Submitted by David Carreno for the Positive Living Newsletter (November 2017). Read the rest of the newsletter here.

First of all, I would like to express my thanks for the incredible welcome that I received from Dr. Paul T. P. Wong and Dr. Lilian C. J. Wong. It is so rewarding to know that psychology also includes human professionals who practise what they preach. 

The motive of the present text is to introduce myself to all of you as a new member of this community. Currently, I am a research fellow in the Department of Psychology at the University of Almeria, Spain. For the past couple of months, I have been doing a research internship with Dr. Wong in Toronto. The path towards this academic point has been particularly meaningful for me. Inspired mainly by my maternal grandfather, the dream of my life has always been to study at the university and become a cultivated person. This dream was the light at the end of many tunnels I passed through during my childhood and as a teenager. Finally, after finishing high school, and influenced by my ignorance, I registered in mechanical engineering. People used to say that diligent students in technical-scientific courses should become professional engineers as they have many job opportunities and high salaries. Wrong.

In the first four months of studying mechanical engineering, I started to skip classes and get involved in “unhealthy habits”. But, on one of those endless nights in my bedroom, I suddenly realised that what my life was lacking was passion. In a moment of insight, many existential questions invaded my mind: Do I really love the profession I am studying? No. What are the skills I have developed throughout my life that make me unique, special? Understanding people, connecting with them, and helping them to be happy. Do I love doing that? It’s what I love the most. How could I transfer these skills and passions into a profession? Psychology. Could I contribute to society through the development and practice of this field? Yes, I think so. I want to start right now.

And that was how psychology came explicitly into my mind for the first time. Against the opposition of many important people, including my lovely mother, who anecdotally graduated in psychology last year, and with the unconditional support of my father, I left mechanical engineering to focus on psychology. That day, I went directly to the library of my city (Bullas) to pick my first psychology book (Practical Psychology of Daily Life by Bernabe Tierno). I remember breaking into tears while I was reading. Many of my ideas were so well captured in that book! Definitely, psychology was my field, my calling.

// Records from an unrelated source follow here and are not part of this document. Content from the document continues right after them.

(** The focus on a node of the tree. *)
Lemma focus_on t x : x ∈ inorder t -> exists C c a b, t = plug C (Node c a x b).
Proof.
  induction t as [|c a IHa y b IHb]; simpl; [by intros ?%not_elem_of_nil|].
  rewrite elem_of_app, elem_of_cons. intros [H|[->|H]]; [|by exists [], c, a, b|].
  - destruct (IHa H) as (C & k & a' & b' & ->).
    exists (C ++ [Frame L c y b]), k, a', b'. by rewrite plug_app.
  - destruct (IHb H) as (C & k & a' & b' & ->).
    exists (C ++ [Frame R c y a]), k, a', b'. by rewrite plug_app.
Qed.

(** An element without duplicates has one place. *)
Lemma split_unique {A} (x : A) l1 l2 m1 m2 : NoDup (l1 ++ x :: l2) ->
  l1 ++ x :: l2 = m1 ++ x :: m2 -> l1 = m1 /\ l2 = m2.
Proof.
  revert m1. induction l1 as [|y l1 IH]; intros [|z m1] N E; simpl in *; simplify_eq.
  - done.
  - exfalso. apply NoDup_cons in N as [N _]. set_solver.
  - exfalso. apply NoDup_cons in N as [N _]. set_solver.
  - apply NoDup_cons in N as [_ N]. destruct (IH m1 N) as [-> ->]; done.
Qed.

Lemma focus_split s l1 x l2 t : sees s (l1 ++ x :: l2) [] t ->
  exists C c a b, t = plug C (Node c a x b) /\ l1 = before C ++ inorder a /\
    l2 = inorder b ++ after C /\ sees s (l1 ++ x :: l2) C (Node c a x b).
Proof.
  intros H. pose proof (focus_nodup _ _ _ (proj1 H)) as N.
  assert (El : inorder t = l1 ++ x :: l2) by apply H. simpl in N. rewrite El in N.
  destruct (focus_on t x) as (C & c & a & b & ->); [rewrite El; set_solver|].
  rewrite inorder_plug in El. simpl in El.
  destruct (split_unique x l1 l2 (before C ++ inorder a) (inorder b ++ after C) N) as [E1 E2].
  { by rewrite <- El, <- !app_assoc. }
  exists C, c, a, b. split_and!; [done..|]. by eapply refocus; [|exact H].
Qed.

(** The tree after the node of colour [cy] with the only subtree [r] was taken out. *)
Lemma erase_finish s l D d cy y r k n : sees s l D r ->
  rb k n (node d cy Leaf y r) -> rb_ctx k n D ->
  exists s', (if cy =? RB_BLACK then __rb_erase_color s (addr r) (top D) else Some s) = Some s' /\
    is_rbtree s' l /\ same_outside l s s'.
Proof.
  intros H Hn HC.
  apply rb_node_inv in Hn as [(-> & -> & _ & Hr)|(-> & -> & m & c1 & c2 & -> & _ & Hr)]; simpl.
  - exists s. split_and!; [done| |done]. destruct (rb_plug _ _ _ _ Hr (ctx_weaken _ _ HC)) as (m & Hm).
    exists (plug D r), m. split; [|done]. by eapply refocus; [|exact H].
  - destruct (erase_color_spec s l s D r) as (s' & t' & m' & -> & [H' So] & Ht').
    { exists m. split_and!; [by split|done|].
      destruct (rb_color_cases _ _ _ Hr) as [-> | ->]; [right|left]; split; try by eapply rb_tcolor.
      - inversion Hr; subst. rewrite blacken_node. eauto with rb.
      - done. }
    exists s'. split_and!; [done| |done]. by exists t', m'.
Qed.

(** A node with at most one child. *)
Lemma erase_one d s l C c x u k n : sees s l C (node d c Leaf x u) ->
  rb k n (node d c Leaf x u) -> rb_ctx k n C ->
  exists s', rb_erase s x = Some s' /\ is_rbtree s' (before C ++ inorder u ++ after C) /\
    same_outside l s s'.
Proof.
  intros H Hn HC. unfold rb_erase.
  destruct (focus_node _ _ _ _ _ _ _ (proj1 H)) as [Lx _]. rewrite Lx. simpl.
  destruct (unlink_spec _ _ _ _ _ _ _ H) as (s1 & E & H1 & _ & Hnx & So1).
  destruct (erase_finish s1 _ _ d c x u k n H1 Hn HC) as (s2 & E2 & Hs2 & So2).
  exists s2. split_and!; [|done|].
  - destruct d; simpl; rewrite ?andb_false_r; simpl; [by rewrite E|].
    destruct (addr u =? 0) eqn:Eu; simpl; [|by rewrite E]. apply Z.eqb_eq in Eu.
    rewrite Eu in E, E2. by rewrite E.
  - eapply same_outside_trans; [done|]. eapply same_outside_sub; [|done].
    intros y. destruct H as [_ <-]. rewrite inorder_plug, !elem_of_app.
    destruct d; simpl; rewrite ?elem_of_app, ?elem_of_cons; tauto.
Qed.

Lemma erase_focus s l C c a x b k n : sees s l C (Node c a x b) ->
  rb k n (Node c a x b) -> rb_ctx k n C ->
  exists s', rb_erase s x = Some s' /\
    is_rbtree s' (before C ++ (inorder a ++ inorder b) ++ after C) /\ same_outside l s s'.
Proof.
  intros H Hn HC. destruct (decide (a = Leaf)) as [->|Ha]; [exact (erase_one L _ _ _ _ _ _ _ _ H Hn HC)|].
  destruct (decide (b = Leaf)) as [->|Hb]; [rewrite app_nil_r; exact (erase_one R _ _ _ _ _ _ _ _ H Hn HC)|].
  destruct (erase_two_spec _ _ _ _ _ _ _ H Ha Hb) as (s1 & D & cy & y & r & Eb & E & H1 & So1).
  assert (exists ky ny, rb ky ny (node L cy Leaf y r) /\ rb_ctx ky ny (D ++ Frame R c y a :: C))
    as (ky & ny & Hy & HD).
  { destruct (rb_plug _ _ _ _ Hn HC) as (m & Hm). rewrite Eb in Hm.
    change (plug C _) with (plug (Frame R c x a :: C) (plug D (Node cy Leaf y r))) in Hm.
    rewrite <- plug_app in Hm. apply rb_plug_inv in Hm as (ky & ny & ? & ?); [|done].
    exists ky, ny. split; [done|]. by eapply ctx_rename. }
  destruct (erase_finish _ _ _ L cy y r ky ny H1 Hy HD) as (s2 & E2 & Hs2 & So2).
  exists s2. split_and!; [|done|].
  - unfold rb_erase. destruct (focus_node _ _ L _ _ _ _ (proj1 H)) as [Lx _]. rewrite Lx. simpl.
    rewrite (focus_null _ (Frame L c x b :: C) a), (focus_null _ (Frame R c x a :: C) b)
      by (by apply focus_up; apply H).
    destruct a, b; [done..|]. simpl. rewrite E. simpl. done.
  - eapply same_outside_trans; [done|]. eapply same_outside_sub; [|done].
    intros z. destruct H as [_ <-]. rewrite inorder_plug. simpl.
    rewrite !elem_of_app, elem_of_cons. tauto.
Qed.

Since then, I have passionately dedicated myself to psychology, learning and putting this knowledge into practice to help people around me. Firstly, most of my bachelor and master degrees focused on the study of Functional Contextualism, a modern approach of behaviorism. This approach gave me a lot of skills and knowledge about experimental settings and the basics of behavior. Above all, I learned how to be more accurate when defining and operationalising psychological constructs. However, as I deepened my studies in behaviorism and faced personal difficulties during these years, I found that something about human behavior was missing in this approach. A big portion of the knowledge I had learned in my experience of helping people, and myself too, was absent both in this theoretical framework and in its clinical application. The enriching complexity of the self, meaning in life, personal relationships, social values, and human beings in general, were obviated or reduced to a couple of simplistic formulas. I found myself in the situation of doing research in this area, but reading authors such as Yalom and Frankl sustained my motivation for psychology.

But fortunately, thanks to the indescribable support of my partner, Nikolett Eisenbeck, with whom I share my dreams, a few months ago I decided to follow my instinct and focus my research on what I really enjoy; on what I have learned through my experience with other human beings, on what led me to choose psychology as my profession. This is undoubtedly better covered by an existential humanistic approach, an integrated study of meaning in life, self, personal values, human suffering, death, personal relationships and psychological well-being, among many others.

My doctoral thesis is about the shift in personal values and meaning in life experienced by cancer patients and its relation to psychological well-being. My core interest is to scientifically study the role that human relationships and social values have on the meaning in life and personal flourishing.

To conclude, this is what fundamentally made me contact Dr. Wong, to attend the Summer Institute, and to become a new member of this professional network. Although I am a novice, I hope to contribute to the development of this approach with all of you. A hard but meaningful path is waiting.